Give back exactly the lines of the data below, starting with the line that has "NoDup visit ->" and going on through the line that has "In s (keydict".
━━ Supplied records
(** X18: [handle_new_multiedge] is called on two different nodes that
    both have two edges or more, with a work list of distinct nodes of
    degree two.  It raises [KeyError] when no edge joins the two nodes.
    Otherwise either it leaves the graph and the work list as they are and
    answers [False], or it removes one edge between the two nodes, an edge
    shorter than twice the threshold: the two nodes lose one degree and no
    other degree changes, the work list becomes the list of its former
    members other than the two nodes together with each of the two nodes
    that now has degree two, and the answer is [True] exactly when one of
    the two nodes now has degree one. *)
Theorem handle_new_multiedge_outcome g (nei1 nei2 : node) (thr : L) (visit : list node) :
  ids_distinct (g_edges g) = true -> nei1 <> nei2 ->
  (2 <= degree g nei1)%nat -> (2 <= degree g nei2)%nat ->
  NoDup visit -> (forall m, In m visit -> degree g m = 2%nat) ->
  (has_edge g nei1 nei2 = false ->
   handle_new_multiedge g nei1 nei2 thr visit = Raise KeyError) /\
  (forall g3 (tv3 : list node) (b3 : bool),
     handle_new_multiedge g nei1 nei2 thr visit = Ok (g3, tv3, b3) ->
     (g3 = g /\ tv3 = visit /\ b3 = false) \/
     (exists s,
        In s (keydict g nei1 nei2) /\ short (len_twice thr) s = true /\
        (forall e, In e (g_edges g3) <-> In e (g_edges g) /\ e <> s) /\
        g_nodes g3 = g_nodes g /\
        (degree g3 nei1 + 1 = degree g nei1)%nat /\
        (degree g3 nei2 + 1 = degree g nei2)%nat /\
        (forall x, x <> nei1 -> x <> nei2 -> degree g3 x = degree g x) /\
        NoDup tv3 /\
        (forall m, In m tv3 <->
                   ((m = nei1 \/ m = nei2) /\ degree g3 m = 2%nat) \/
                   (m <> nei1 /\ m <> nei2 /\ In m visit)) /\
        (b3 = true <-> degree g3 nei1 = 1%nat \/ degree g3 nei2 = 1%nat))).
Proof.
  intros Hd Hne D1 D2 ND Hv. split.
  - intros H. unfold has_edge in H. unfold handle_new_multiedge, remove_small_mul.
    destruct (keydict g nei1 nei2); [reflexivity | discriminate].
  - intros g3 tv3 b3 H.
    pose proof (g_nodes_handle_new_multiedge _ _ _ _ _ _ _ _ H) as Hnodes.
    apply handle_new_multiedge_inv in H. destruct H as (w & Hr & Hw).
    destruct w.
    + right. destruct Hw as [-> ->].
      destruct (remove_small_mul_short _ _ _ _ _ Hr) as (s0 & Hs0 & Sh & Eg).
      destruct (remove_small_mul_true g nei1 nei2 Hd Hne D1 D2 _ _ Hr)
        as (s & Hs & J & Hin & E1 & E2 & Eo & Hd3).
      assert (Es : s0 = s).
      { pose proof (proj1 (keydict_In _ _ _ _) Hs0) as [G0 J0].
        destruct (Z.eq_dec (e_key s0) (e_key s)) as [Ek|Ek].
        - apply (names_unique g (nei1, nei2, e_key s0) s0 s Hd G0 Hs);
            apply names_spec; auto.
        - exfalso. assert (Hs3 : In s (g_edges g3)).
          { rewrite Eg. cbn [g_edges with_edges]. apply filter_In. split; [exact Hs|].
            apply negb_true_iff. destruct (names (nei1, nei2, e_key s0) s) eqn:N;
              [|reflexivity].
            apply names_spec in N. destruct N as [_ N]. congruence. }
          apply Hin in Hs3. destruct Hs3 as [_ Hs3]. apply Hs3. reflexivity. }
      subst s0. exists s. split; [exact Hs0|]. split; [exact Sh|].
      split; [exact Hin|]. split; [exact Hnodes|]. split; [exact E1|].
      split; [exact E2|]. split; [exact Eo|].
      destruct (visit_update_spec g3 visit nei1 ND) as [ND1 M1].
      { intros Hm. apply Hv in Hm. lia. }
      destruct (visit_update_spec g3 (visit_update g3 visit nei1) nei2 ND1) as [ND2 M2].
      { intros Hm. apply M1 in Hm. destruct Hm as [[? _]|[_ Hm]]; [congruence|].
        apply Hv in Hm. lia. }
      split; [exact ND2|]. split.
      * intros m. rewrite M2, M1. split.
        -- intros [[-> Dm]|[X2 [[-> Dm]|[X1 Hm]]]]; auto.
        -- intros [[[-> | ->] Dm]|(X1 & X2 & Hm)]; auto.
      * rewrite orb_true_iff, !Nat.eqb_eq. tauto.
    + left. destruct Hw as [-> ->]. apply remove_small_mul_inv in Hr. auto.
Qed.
━━━━
• Answer box
  NoDup visit -> (forall m, In m visit -> degree g m = 2%nat) ->
  (has_edge g nei1 nei2 = false ->
   handle_new_multiedge g nei1 nei2 thr visit = Raise KeyError) /\
  (forall g3 (tv3 : list node) (b3 : bool),
     handle_new_multiedge g nei1 nei2 thr visit = Ok (g3, tv3, b3) ->
     (g3 = g /\ tv3 = visit /\ b3 = false) \/
     (exists s,
        In s (keydict g nei1 nei2) /\ short (len_twice thr) s = true /\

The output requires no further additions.